What you have to do: Write every line of the following listing exactly as it reads.
Material for the task section start
(** Checking that a record exists.  The status is the server's; with OK the record
    gets the generation and the void time, but as they lie in the header: in network
    order, and as an absolute time where every other call gives a time to live. *)
Theorem exists_reports_header w config policy key key' rec node fd deadline w1 w2 w3 version type m rest :
  let pol := default config policy in
  let request := read_request pol key' 33 in
  let host x := match host_endian with BigEndian => x | LittleEndian => my_swab32 x end in
  as_key_set_digest ripemd160 key = Some (AEROSPIKE_OK, key') -> key_ready (read_key pol) key' ->
  blen (wire_key (read_key pol) key') < 2 ^ 47 ->
  served w (mk_cn None (key_ns key') (digest_value key') (read_replica pol) false) (read_timeout pol) request
    node fd deadline w1 ->
  msg_in_range m -> header_sz m = 22 -> stream w1 fd = answer version type m [] ++ rest ->
  delivers (H0 := fd_reader fd deadline) w1 AS_HEADER_SIZE w2 -> finished w2 node fd w3 ->
  result_code m = AEROSPIKE_OK ->
  exists rec', aerospike_key_exists hpux ripemd160 uninit uninit_bins config w policy key (Some rec)
      = URet (AEROSPIKE_OK, no_error, key', Some (Some rec'), w3, one_request node fd request)
    /\ rec_gen rec' = u16 (host (generation m)) /\ rec_ttl rec' = host (record_ttl m).
Proof.
  intros pol request host Hd Hk Hmax Hs Hm Hh Hp Hdel Hfin Hrc.
  destruct (header_answer (H0 := fd_reader fd deadline) w1 w2 version type m rest no_error Hm Hh Hp Hdel)
    as (m0 & Hpa & _ & Hg & Ht).
  rewrite Hrc in Hpa. cbn [header_error Z.eqb AEROSPIKE_OK orb] in Hpa.
  unfold aerospike_key_exists. rewrite (with_digest_ok _ _ _ _ _ Hd). fold pol. unfold key_exists_command.
  rewrite get_exists_message by done. cbn [lift ubind].
  assert (parse_header_fn w1 fd deadline no_error None = URet (AEROSPIKE_OK, no_error, Some m0, w2)) as Hpf.
  { unfold parse_header_fn. by rewrite Hpa. }
  change (run parse_header_fn w key' (read_replica pol) false (wire_message _ _)) with
    (run parse_header_fn w key' (read_replica pol) false request).
  rewrite (run_served _ _ _ _ _ _ _ _ _ _ _ _ _ _ _ _ _ w3 Hs Hpf) by done.
  cbn [ubind lift exists_record Z.eqb AEROSPIKE_OK mbind option_bind]. eexists. split; [reflexivity|].
  cbn [rec_gen rec_ttl]. by rewrite Hg, Ht.
Qed.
Material for the task section end
Written answer:
(** Checking that a record exists.  The status is the server's; with OK the record
    gets the generation and the void time, but as they lie in the header: in network
    order, and as an absolute time where every other call gives a time to live. *)
Theorem exists_reports_header w config policy key key' rec node fd deadline w1 w2 w3 version type m rest :
  let pol := default config policy in
  let request := read_request pol key' 33 in
  let host x := match host_endian with BigEndian => x | LittleEndian => my_swab32 x end in
  as_key_set_digest ripemd160 key = Some (AEROSPIKE_OK, key') -> key_ready (read_key pol) key' ->
  blen (wire_key (read_key pol) key') < 2 ^ 47 ->
  served w (mk_cn None (key_ns key') (digest_value key') (read_replica pol) false) (read_timeout pol) request
    node fd deadline w1 ->
  msg_in_range m -> header_sz m = 22 -> stream w1 fd = answer version type m [] ++ rest ->
  delivers (H0 := fd_reader fd deadline) w1 AS_HEADER_SIZE w2 -> finished w2 node fd w3 ->
  result_code m = AEROSPIKE_OK ->
  exists rec', aerospike_key_exists hpux ripemd160 uninit uninit_bins config w policy key (Some rec)
      = URet (AEROSPIKE_OK, no_error, key', Some (Some rec'), w3, one_request node fd request)
    /\ rec_gen rec' = u16 (host (generation m)) /\ rec_ttl rec' = host (record_ttl m).
Proof.
  intros pol request host Hd Hk Hmax Hs Hm Hh Hp Hdel Hfin Hrc.
  destruct (header_answer (H0 := fd_reader fd deadline) w1 w2 version type m rest no_error Hm Hh Hp Hdel)
    as (m0 & Hpa & _ & Hg & Ht).
  rewrite Hrc in Hpa. cbn [header_error Z.eqb AEROSPIKE_OK orb] in Hpa.
  unfold aerospike_key_exists. rewrite (with_digest_ok _ _ _ _ _ Hd). fold pol. unfold key_exists_command.
  rewrite get_exists_message by done. cbn [lift ubind].
  assert (parse_header_fn w1 fd deadline no_error None = URet (AEROSPIKE_OK, no_error, Some m0, w2)) as Hpf.
  { unfold parse_header_fn. by rewrite Hpa. }
  change (run parse_header_fn w key' (read_replica pol) false (wire_message _ _)) with
    (run parse_header_fn w key' (read_replica pol) false request).
  rewrite (run_served _ _ _ _ _ _ _ _ _ _ _ _ _ _ _ _ _ w3 Hs Hpf) by done.
  cbn [ubind lift exists_record Z.eqb AEROSPIKE_OK mbind option_bind]. eexists. split; [reflexivity|].
  cbn [rec_gen rec_ttl]. by rewrite Hg, Ht.
Qed.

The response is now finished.